Dans Le Monde daté du 24 octobre, Sarkozy utilise l’expression droits-de-lhommistes pour railler les associations opposées au projet de loi sur la sécurité intérieure.

Je ne suis pas certain à 100% que ce néologisme, et l’expression droits-de-lhommisme qui va avec, ait été inventé par Le Pen lui-même, mais c’est ce dernier qui n’a cessé de l’utiliser depuis un certain nombre d’années et qui l’a fait connaître.

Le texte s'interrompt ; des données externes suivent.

(** * PX4Gyroscope: the gyroscope driver front end

    A shallow embedding of [src/lib/drivers/gyroscope/PX4Gyroscope.cpp]:
    the two input paths [update] (one sample) and [updateFIFO] (a batch of
    up to 16 raw samples), the clip counters, the trapezoidal integrator
    with its gap check and flush, and the status publication.

    - C++ [float] is IEEE-754 binary32, embedded with the Standard
      Library's executable [SpecFloat] at precision 24 and [emax] 128
      (round to nearest, ties to even); every operation of the source
      rounds on its own, and a division by zero yields an infinity or
      NaN as IEEE-754 has it.
    - Integers are [Z]; members whose C++ type is declared in the class
      header wrap at a width taken from [Externals].
    - Publications are collected in order; reading outside an array and
      converting an out-of-range [float] to [int16_t] are undefined
      behaviour and stop the computation. *)

From Stdlib Require Import ZArith List Bool Lia.
From Stdlib Require Import Floats.SpecFloat.
Import ListNotations.
Local Open Scope Z_scope.

(** ** binary32 arithmetic *)

Module F32.

Definition prec : Z := 24.
Definition emax : Z := 128.

Definition float : Type := spec_float.

Definition add : float -> float -> float := SFadd prec emax.
Definition sub : float -> float -> float := SFsub prec emax.
Definition mul : float -> float -> float := SFmul prec emax.
Definition div : float -> float -> float := SFdiv prec emax.

(** Conversion of an integer to [float], as in [(float)n]. *)
Definition of_Z (n : Z) : float := binary_normalize prec emax n 0 false.

(** The literal [p/q] for small [p] and [q]: both are exact in binary32,
    so the correctly rounded quotient is the nearest [float] to the
    decimal literal. *)
Definition lit (p q : Z) : float := div (of_Z p) (of_Z q).

Definition ltb : float -> float -> bool := SFltb.
Definition gtb (a b : float) : bool := SFltb b a.
Definition eqb : float -> float -> bool := SFeqb.

Definition fabsf : float -> float := SFabs.

(** C [fmaxf]: a NaN argument is treated as missing data. *)
Definition fmaxf (a b : float) : float :=
  match a, b with
  | S754_nan, _ => b
  | _, S754_nan => a
  | _, _ => if SFltb a b then b else a
  end.

(** Integer part, rounding toward zero; nothing for infinities and NaN. *)
Definition trunc (a : float) : option Z :=
  match a with
  | S754_zero _ => Some 0
  | S754_finite s m e =>
      let mag := if 0 <=? e then Z.shiftl (Zpos m) e
                 else Z.shiftr (Zpos m) (- e) in
      Some (if s then - mag else mag)
  | _ => None
  end.

(** [(int16_t)a]: defined only when the truncated value is representable. *)
Definition to_int16 (a : float) : option Z :=
  match trunc a with
  | Some n => if (-32768 <=? n) && (n <=? 32767) then Some n else None
  | None => None
  end.

Definition zero : float := S754_zero false.
Definition pinf : float := S754_infinity false.

End F32.

(** ** Machine integers *)

(** An unsigned integer of [bits] bits: arithmetic is reduced modulo
    [2 ^ bits]. *)
Definition wrap (bits n : Z) : Z := n mod 2 ^ bits.

(** [hrt_abstime] is a 64-bit unsigned count of microseconds. *)
Definition hrt_abstime_bits : Z := 64.

Definition INT16_MAX : Z := 32767.

(** ** Three-element arrays and [matrix::Vector3f] *)

Inductive Axis : Type := AX | AY | AZ.

Record triple (A : Type) : Type := mk3 { t0 : A; t1 : A; t2 : A }.

Arguments mk3 {A} _ _ _.
Arguments t0 {A} _.
Arguments t1 {A} _.
Arguments t2 {A} _.

Definition get3 {A : Type} (t : triple A) (i : Axis) : A :=
  match i with AX => t0 t | AY => t1 t | AZ => t2 t end.

Definition upd3 {A : Type} (i : Axis) (f : A -> A) (t : triple A) : triple A :=
  match i with
  | AX => mk3 (f (t0 t)) (t1 t) (t2 t)
  | AY => mk3 (t0 t) (f (t1 t)) (t2 t)
  | AZ => mk3 (t0 t) (t1 t) (f (t2 t))
  end.

Definition map3 {A B : Type} (f : A -> B) (t : triple A) : triple B :=
  mk3 (f (t0 t)) (f (t1 t)) (f (t2 t)).

Definition zip3 {A B C : Type} (f : A -> B -> C) (a : triple A) (b : triple B)
  : triple C :=
  mk3 (f (t0 a) (t0 b)) (f (t1 a) (t1 b)) (f (t2 a) (t2 b)).

Definition Vector3f : Type := triple F32.float.

Module Vec.

(** [v * s], [a + b], [a - b] and [zero()] of [matrix::Vector3f]: element
    by element. *)
Definition scale (v : Vector3f) (s : F32.float) : Vector3f :=
  map3 (fun c => F32.mul c s) v.

Definition add (a b : Vector3f) : Vector3f := zip3 F32.add a b.

Definition sub (a b : Vector3f) : Vector3f := zip3 F32.sub a b.

Definition zero : Vector3f := mk3 F32.zero F32.zero F32.zero.

(** [a % b], the cross product. *)
Definition cross (a b : Vector3f) : Vector3f :=
  mk3 (F32.sub (F32.mul (t1 a) (t2 b)) (F32.mul (t2 a) (t1 b)))
      (F32.sub (F32.mul (t2 a) (t0 b)) (F32.mul (t0 a) (t2 b)))
      (F32.sub (F32.mul (t0 a) (t1 b)) (F32.mul (t1 a) (t0 b))).

End Vec.

(** ** What the driver takes from the rest of the firmware

    None of these is defined in [PX4Gyroscope.cpp]; the driver is modelled
    over any choice of them.

    - [Integrator] and [Integrator_put]: the windowed integrator of the
      single-sample path; [put] returns the delta angle and its time span
      when a window is complete.
    - [rotate_3f]: the rotation of a triplet by a named orientation;
      [rot_matrix_mul r v] is the product [get_rot_matrix(r) * v].
    - [Vector3f_norm]: the Euclidean norm.
    - [hrt_absolute_time_at k]: what the [k]-th reading of the clock
      returns.
    - the widths, in bits, of the unsigned counters that the class header
      declares. *)

Definition Rotation : Type := Z.

Class Externals : Type := {
  Integrator : Type;
  Integrator_put :
    Integrator -> Z -> Vector3f -> Integrator * option (Vector3f * Z);
  rotate_3f : Rotation -> Vector3f -> Vector3f;
  rot_matrix_mul : Rotation -> Vector3f -> Vector3f;
  Vector3f_norm : Vector3f -> F32.float;
  hrt_absolute_time_at : nat -> Z;
  clipping_bits : Z;
  integrator_reset_samples_bits : Z;
  integrator_samples_bits : Z;
  integrator_fifo_samples_bits : Z;
  integrator_clipping_bits : Z
}.

(** ** Messages *)

(** The value assigned to an integer message field whose type the message
    header declares: the source assigns a [uint32_t] on one path and a
    [float] product on the other. *)
Inductive Assigned : Type :=
| from_uint32 (n : Z)
| from_float (f : F32.float).

Module sensor_gyro_s.
Record t : Type := mk {
  timestamp_sample : Z;
  device_id : Z;
  temperature : F32.float;
  x : F32.float;
  y : F32.float;
  z : F32.float;
  timestamp : Z
}.
End sensor_gyro_s.

Module sensor_gyro_integrated_s.
Record t : Type := mk {
  timestamp_sample : Z;
  error_count : Z;
  device_id : Z;
  delta_angle : Vector3f;
  dt : Assigned;
  samples : Z;
  clip_count : Z;
  timestamp : Z
}.
End sensor_gyro_integrated_s.

Module sensor_gyro_fifo_s.
Record t : Type := mk {
  device_id : Z;
  timestamp_sample : Z;
  dt : F32.float;
  scale : F32.float;
  samples : Z;
  x : list Z;
  y : list Z;
  z : list Z;
  timestamp : Z
}.
End sensor_gyro_fifo_s.

Module sensor_gyro_status_s.
Record t : Type := mk {
  device_id : Z;
  error_count : Z;
  full_scale_range : F32.float;
  rotation : Rotation;
  measure_rate_hz : Z;
  temperature : F32.float;
  vibration_metric : F32.float;
  coning_vibration : F32.float;
  clipping : triple Z;
  timestamp : Z
}.
End sensor_gyro_status_s.

(** One call of [publish] on one of the four publications. *)
Inductive Publication : Type :=
| sensor_pub (r : sensor_gyro_s.t)
| sensor_fifo_pub (r : sensor_gyro_fifo_s.t)
| sensor_integrated_pub (r : sensor_gyro_integrated_s.t)
| sensor_status_pub (r : sensor_gyro_status_s.t).

(** ** The batch input *)

(** [PX4Gyroscope::FIFOSample]; [x], [y] and [z] are the arrays
    [int16_t x[16]]. *)
Module FIFOSample.
Record t : Type := mk {
  timestamp_sample : Z;
  samples : Z;
  dt : F32.float;
  x : list Z;
  y : list Z;
  z : list Z
}.
End FIFOSample.

(** ** Undefined behaviour *)

Inductive Undefined : Type :=
| out_of_bounds (n : Z)
| float_to_int16 (f : F32.float)
| division_by_zero.

Inductive result (A : Type) : Type :=
| Ok (a : A)
| UB (u : Undefined).

Arguments Ok {A} a.
Arguments UB {A} u.

Section Driver.

Context {E : Externals}.

(** ** The object *)

Record PX4Gyroscope : Type := mkPX4Gyroscope {
  _device_id : Z;
  _rotation : Rotation;
  _range : F32.float;
  _scale : F32.float;
  _temperature : F32.float;
  _clip_limit : F32.float;
  _error_count : Z;
  _clipping : triple Z;
  _update_rate : Z;
  _calibration_offset : Vector3f;
  _delta_angle_prev : Vector3f;
  _vibration_metric : F32.float;
  _coning_vibration : F32.float;
  _status_last_publish : Z;
  _integrator : Integrator;
  _timestamp_sample_prev : Z;
  _integration_raw : Vector3f;
  _last_sample : triple Z;
  _integrator_reset_samples : Z;
  _integrator_samples : Z;
  _integrator_fifo_samples : Z;
  _integrator_clipping : Z
}.

(** Assignment to one member, the others unchanged. *)
Definition with_range (v : F32.float) (g : PX4Gyroscope) : PX4Gyroscope :=
  mkPX4Gyroscope (_device_id g) (_rotation g) v (_scale g) (_temperature g)
    (_clip_limit g) (_error_count g) (_clipping g) (_update_rate g)
    (_calibration_offset g) (_delta_angle_prev g) (_vibration_metric g)
    (_coning_vibration g) (_status_last_publish g) (_integrator g)
    (_timestamp_sample_prev g) (_integration_raw g) (_last_sample g)
    (_integrator_reset_samples g) (_integrator_samples g)
    (_integrator_fifo_samples g) (_integrator_clipping g).

Definition with_scale (v : F32.float) (g : PX4Gyroscope) : PX4Gyroscope :=
  mkPX4Gyroscope (_device_id g) (_rotation g) (_range g) v (_temperature g)
    (_clip_limit g) (_error_count g) (_clipping g) (_update_rate g)
    (_calibration_offset g) (_delta_angle_prev g) (_vibration_metric g)
    (_coning_vibration g) (_status_last_publish g) (_integrator g)
    (_timestamp_sample_prev g) (_integration_raw g) (_last_sample g)
    (_integrator_reset_samples g) (_integrator_samples g)
    (_integrator_fifo_samples g) (_integrator_clipping g).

Que Sarkozy, dans un entretien "relu et amendé par le ministre", utilise cette expression n’est pas anodin selon moi. Il est d’ailleurs curieux que le néologisme droits-de-lhommiste soit utilisé dans un sens dénigrant voire infamant. Sans ce détournement lepéniste, je me reconnaîtrais volontiers du droit-de-lhommisme. Non seulement Sarkozy utilise une expression clairement frappée de la marque nationale-frontiste, mais il l’utilise aussi dans le même sens, contre les droits de l’Homme. L’expression "droits de l’homme" est d’ailleurs, quant à elle, utilisée entre guillemets dans cet entretien relu et amendé, une façon très claire de marquer sa distance.

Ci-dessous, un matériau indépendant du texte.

Lemma pef_block_by_gender_witness :
  show_pef (Py.of_int 30) "Male" (Py.of_int 170)
  = ["**Estimated Peak Expiratory Flow (PEF):** 1117.58 L/min (based on NHANES equations).";
     "**Caveat:** NHANES equations may not fully account for variations across all ethnic groups."].
Proof.
  destruct (pef_block_by_gender 30 170 "Male") as [_ S]; try lia.
  destruct (S (or_introl eq_refl)) as (v & E & _ & W).
  rewrite W. vm_compute in E. injection E as <-. vm_compute. reflexivity.
Defined.

(** X15. The metric conversions lose nothing to the arithmetic: a height of
    [t] tenths of an inch, [t] from 0 to 1000, is converted to the binary64
    of the exact [2.54 * t / 10] cm rounded to two places, and a weight of
    [p] whole pounds, [p] from 0 to 660, to that of the exact
    [0.453592 * p] kg rounded to two places. *)
Theorem metric_conversions_exact (n : Z) :
  (0 <= n <= 1000 ->
   height_cm_of (Py.decimal n 10) = Py.decimal ((254 * n + 5) / 10) 100)
  /\ (0 <= n <= 660 ->
      weight_kg_of (Py.of_int n) = Py.decimal ((453592 * n + 5000) / 10000) 100).
Proof.
  pose proof conversion_grids_checked as G.
  apply andb_true_iff in G. destruct G as [GH GW].
  split; intros B; apply same_float_eq.
  - exact (proj1 (forallb_forall _ _) GH n (in_zrange 1001 n ltac:(lia))).
  - exact (proj1 (forallb_forall _ _) GW n (in_zrange 661 n ltac:(lia))).
Qed.

Lemma metric_conversions_exact_witness :
  Py.format_2f (height_cm_of (Py.decimal 669 10)) = "169.93"
  /\ Py.format_2f (weight_kg_of (Py.of_int 150)) = "68.04".
Proof.
  destruct (metric_conversions_exact 669) as [H _].
  destruct (metric_conversions_exact 150) as [_ W].
  rewrite H, W by lia. split; vm_compute; reflexivity.
Defined.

En 1998, lorsque Balladur avait lancé que la préférence nationale était une idée méritant d’être étudiée, notamment pour les prestations familiales, Sarkozy avait immédiatement suivi malgré le tollé général : "cela me choque d’autant moins que l’on discute tranquillement de la préférence nationale, qu’elle existe dans la fonction publique (Référence aux emplois fermés ou discriminations inscrites dans les textes, qui sont donc être le modèle à suivre selon Sarkozy)" [1].

Rapprochements hâtifs de choses n’ayant rien à voir ? peut-être. Mais les idées d’extrême droite ne viendront plus forcément de personnes brutales, agressives, vulgaires et au passé inquiétant voire caricatural (cf. Le Pen).

En Italie, en Autriche ou au Danemark par exemple, l’extrême droite a appris à se relooker pour mieux rassurer et séduire. Est arrivée une nouvelle génération de politiciens polis, cultivés, souriants, favorables au dialogue, etc. bref plein de ces qualités (apparences ?) qui semblent faire l’admiration de tous.

Ce sont les mots, et les idées qu’ils véhiculent, qui sont importants. [2]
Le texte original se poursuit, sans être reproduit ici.